= Problem description =
Give back, word for word, the lines in the listing below from the one holding "trimStart r else s" down to the one holding "(** [[...new Set(xs)]]: the", both ends included.

= Given records =
(** * Blog API: storage, expiry sweep and pagination

    A shallow embedding of the server side of the blogging application:
    the two implementations of [IStorage] ([MemStorage], [DatabaseStorage]),
    the hourly expiry job of [setupScheduler] and the pagination of
    [GET /api/posts].

    Conventions of the embedding.
    - JavaScript numbers that hold ids, counters, page numbers and clock
      instants are integers ([Z]); instants are milliseconds since the epoch
      and stay within the range of [Date]. A number parsed from the path of
      a request is an [option Z], with [None] for [NaN]. A number of hours
      is a rational ([Q]), which [Date.prototype.setHours] truncates.
    - [Date] reads and sets hours in the local time of a zone ([Js.Zone]):
      the offset from UTC in force at an instant, and the offset with which
      a local time is read back.
    - JavaScript strings are [string]s of ASCII code units: [toLowerCase]
      maps [A-Z] to [a-z] and [trim] strips the ASCII white space characters.
    - A [Map<number, V>] is its list of entries in insertion order.
    - A database table is the list of its rows in scan order, and an
      [update] writes the new version of a row after the rows it leaves
      alone. [serial] and [integer] columns hold 32-bit integers: a
      statement that compares such a column with a number outside that
      range, or writes one to it, is rejected, and so is one with [NaN]
      (one error, [NotInt4], stands for both); a sequence that has passed
      the range rejects the insert. Primary keys and [unique()] columns
      reject an insert that would repeat a value.
    - [new Date()] reads a clock that is passed in explicitly. *)

From Stdlib Require Import ZArith QArith List String Ascii Bool Lia Permutation.
Import ListNotations.

Open Scope string_scope.
Open Scope list_scope.
Open Scope Z_scope.

(* ===================================================================== *)
(** * JavaScript values used by the server *)
(* ===================================================================== *)

Module Js.

(** ** Strings *)

Definition isUpper (c : ascii) : bool :=
  let n := nat_of_ascii c in (65 <=? n)%nat && (n <=? 90)%nat.

Definition lowerChar (c : ascii) : ascii :=
  if isUpper c then ascii_of_nat (nat_of_ascii c + 32) else c.

(** [String.prototype.toLowerCase] *)
Fixpoint toLowerCase (s : string) : string :=
  match s with
  | EmptyString => EmptyString
  | String c r => String (lowerChar c) (toLowerCase r)
  end.

(** White space in the sense of [trim]: TAB, LF, VT, FF, CR, SP. *)
Definition isSpace (c : ascii) : bool :=
  let n := nat_of_ascii c in
  ((9 <=? n)%nat && (n <=? 13)%nat) || (n =? 32)%nat.

Fixpoint trimStart (s : string) : string :=
  match s with
  | EmptyString => EmptyString
  | String c r => if isSpace c then trimStart r else s
  end.

Fixpoint trimEnd (s : string) : string :=
  match s with
  | EmptyString => EmptyString
  | String c r =>
      match trimEnd r with
      | EmptyString => if isSpace c then EmptyString else String c EmptyString
      | r' => String c r'
      end
  end.

(** [String.prototype.trim] *)
Definition trim (s : string) : string := trimEnd (trimStart s).

(** Truthiness of a string: the empty string is falsy. *)
Definition truthy (s : string) : bool := negb (s =? "")%string.

(** ** Arrays *)

(** [xs.includes(x)] on an array of strings *)
Definition includes (xs : list string) (x : string) : bool :=
  existsb (String.eqb x) xs.

(** [[...new Set(xs)]]: the elements in order of first occurrence.
    [seen] holds what the set already contains. *)
Fixpoint setFrom (seen xs : list string) : list string :=
  match xs with
  | [] => []
  | x :: r => if includes seen x then setFrom seen r
              else x :: setFrom (x :: seen) r
  end.

Definition spreadSet (xs : list string) : list string := setFrom [] xs.

(** [xs.find(f)] *)
Definition find {A} (f : A -> bool) (xs : list A) : option A := List.find f xs.

(** [xs.slice(start, end)] with the relative-index rule for negative
    arguments. *)
Definition relIndex (len i : Z) : Z :=
  if i <? 0 then Z.max (len + i) 0 else Z.min i len.

Definition slice {A} (xs : list A) (start stop : Z) : list A :=
  let len := Z.of_nat (List.length xs) in
  let k := relIndex len start in
  let final := relIndex len stop in
  firstn (Z.to_nat (final - k)) (skipn (Z.to_nat k) xs).

(** ** [Map<number, V>] in insertion order *)

Section JsMap.
Context {V : Type}.

Definition Map := list (Z * V).

Definition get (m : Map) (k : Z) : option V :=
  option_map snd (List.find (fun e => fst e =? k) m).

Definition has (m : Map) (k : Z) : bool :=
  existsb (fun e => fst e =? k) m.

(** [m.set(k, v)]: an existing key keeps its place. *)
Fixpoint set (m : Map) (k : Z) (v : V) : Map :=
  match m with
  | [] => [(k, v)]
  | e :: r => if fst e =? k then (k, v) :: r else e :: set r k v
  end.

(** [m.delete(k)]: the new map and whether the key was present. *)
Definition delete (m : Map) (k : Z) : Map * bool :=
  (filter (fun e => negb (fst e =? k)) m, has m k).

Definition values (m : Map) : list V := map snd m.
Definition entries (m : Map) : list (Z * V) := m.
Definition keys (m : Map) : list Z := map fst m.
End JsMap.
Arguments Map : clear implicits.

(** ** [Date] arithmetic in local time

    Instants are milliseconds since the epoch. A time zone gives the
    offset of local time from UTC, in milliseconds, in force at an
    instant ([offsetAt]) and the offset by which a local time is read
    back as an instant ([offsetOfLocal]); where the zone moves its clock
    the two differ. *)

Record Zone := mkZone { offsetAt : Z -> Z; offsetOfLocal : Z -> Z }.

(** A zone that never moves its clock. *)
Definition fixed (tza : Z) : Zone := mkZone (fun _ => tza) (fun _ => tza).

Definition msPerSecond : Z := 1000.
Definition msPerMinute : Z := 60000.
Definition msPerHour : Z := 3600000.
Definition msPerDay : Z := 86400000.

Definition Day (t : Z) : Z := t / msPerDay.
Definition HourFromTime (t : Z) : Z := (t / msPerHour) mod 24.
Definition MinFromTime (t : Z) : Z := (t / msPerMinute) mod 60.
Definition SecFromTime (t : Z) : Z := (t / msPerSecond) mod 60.
Definition msFromTime (t : Z) : Z := t mod msPerSecond.

Definition MakeTime (h m s ms : Z) : Z :=
  h * msPerHour + m * msPerMinute + s * msPerSecond + ms.
Definition MakeDate (day time : Z) : Z := day * msPerDay + time.

Definition LocalTime (zone : Zone) (t : Z) : Z := t + offsetAt zone t.
Definition UTC (zone : Zone) (t : Z) : Z := t - offsetOfLocal zone t.

(** [ToIntegerOrInfinity] of a finite number: the fraction is dropped,
    towards zero. *)
Definition truncate (x : Q) : Z := Z.quot (Qnum x) (Z.pos (Qden x)).

(** [d.getHours()] *)
Definition getHours (zone : Zone) (t : Z) : Z := HourFromTime (LocalTime zone t).

(** [d.setHours(h)]: the instant [d] holds afterwards. The argument is a
    number, which [MakeTime] truncates to an integer. *)
Definition setHours (zone : Zone) (t : Z) (h : Q) : Z :=
  let l := LocalTime zone t in
  UTC zone (MakeDate (Day l)
                     (MakeTime (truncate h) (MinFromTime l) (SecFromTime l)
                               (msFromTime l))).

(** ** [parseInt(s)] without a radix

    [None] is [NaN]. Leading white space is skipped, a sign and a
    [0x] prefix are honoured, and the longest prefix of digits is read. *)

Definition digitVal (radix : Z) (c : ascii) : option Z :=
  let n := Z.of_nat (nat_of_ascii c) in
  let d := if (48 <=? n) && (n <=? 57) then Some (n - 48)
           else if (97 <=? n) && (n <=? 122) then Some (n - 87)
           else if (65 <=? n) && (n <=? 90) then Some (n - 55)
           else None in
  match d with
  | Some v => if v <? radix then Some v else None
  | None => None
  end.

(** Reads the longest prefix of digits; [acc] is [None] until a digit
    has been seen. *)
Fixpoint readDigits (radix : Z) (acc : option Z) (s : string) : option Z :=
  match s with
  | EmptyString => acc
  | String c r =>
      match digitVal radix c with
      | Some v =>
          readDigits radix
            (Some (match acc with Some a => a * radix + v | None => v end)) r
      | None => acc
      end
  end.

= Task result =
  | String c r => if isSpace c then trimStart r else s
  end.

Fixpoint trimEnd (s : string) : string :=
  match s with
  | EmptyString => EmptyString
  | String c r =>
      match trimEnd r with
      | EmptyString => if isSpace c then EmptyString else String c EmptyString
      | r' => String c r'
      end
  end.

(** [String.prototype.trim] *)
Definition trim (s : string) : string := trimEnd (trimStart s).

(** Truthiness of a string: the empty string is falsy. *)
Definition truthy (s : string) : bool := negb (s =? "")%string.

(** ** Arrays *)

(** [xs.includes(x)] on an array of strings *)
Definition includes (xs : list string) (x : string) : bool :=
  existsb (String.eqb x) xs.

(** [[...new Set(xs)]]: the elements in order of first occurrence.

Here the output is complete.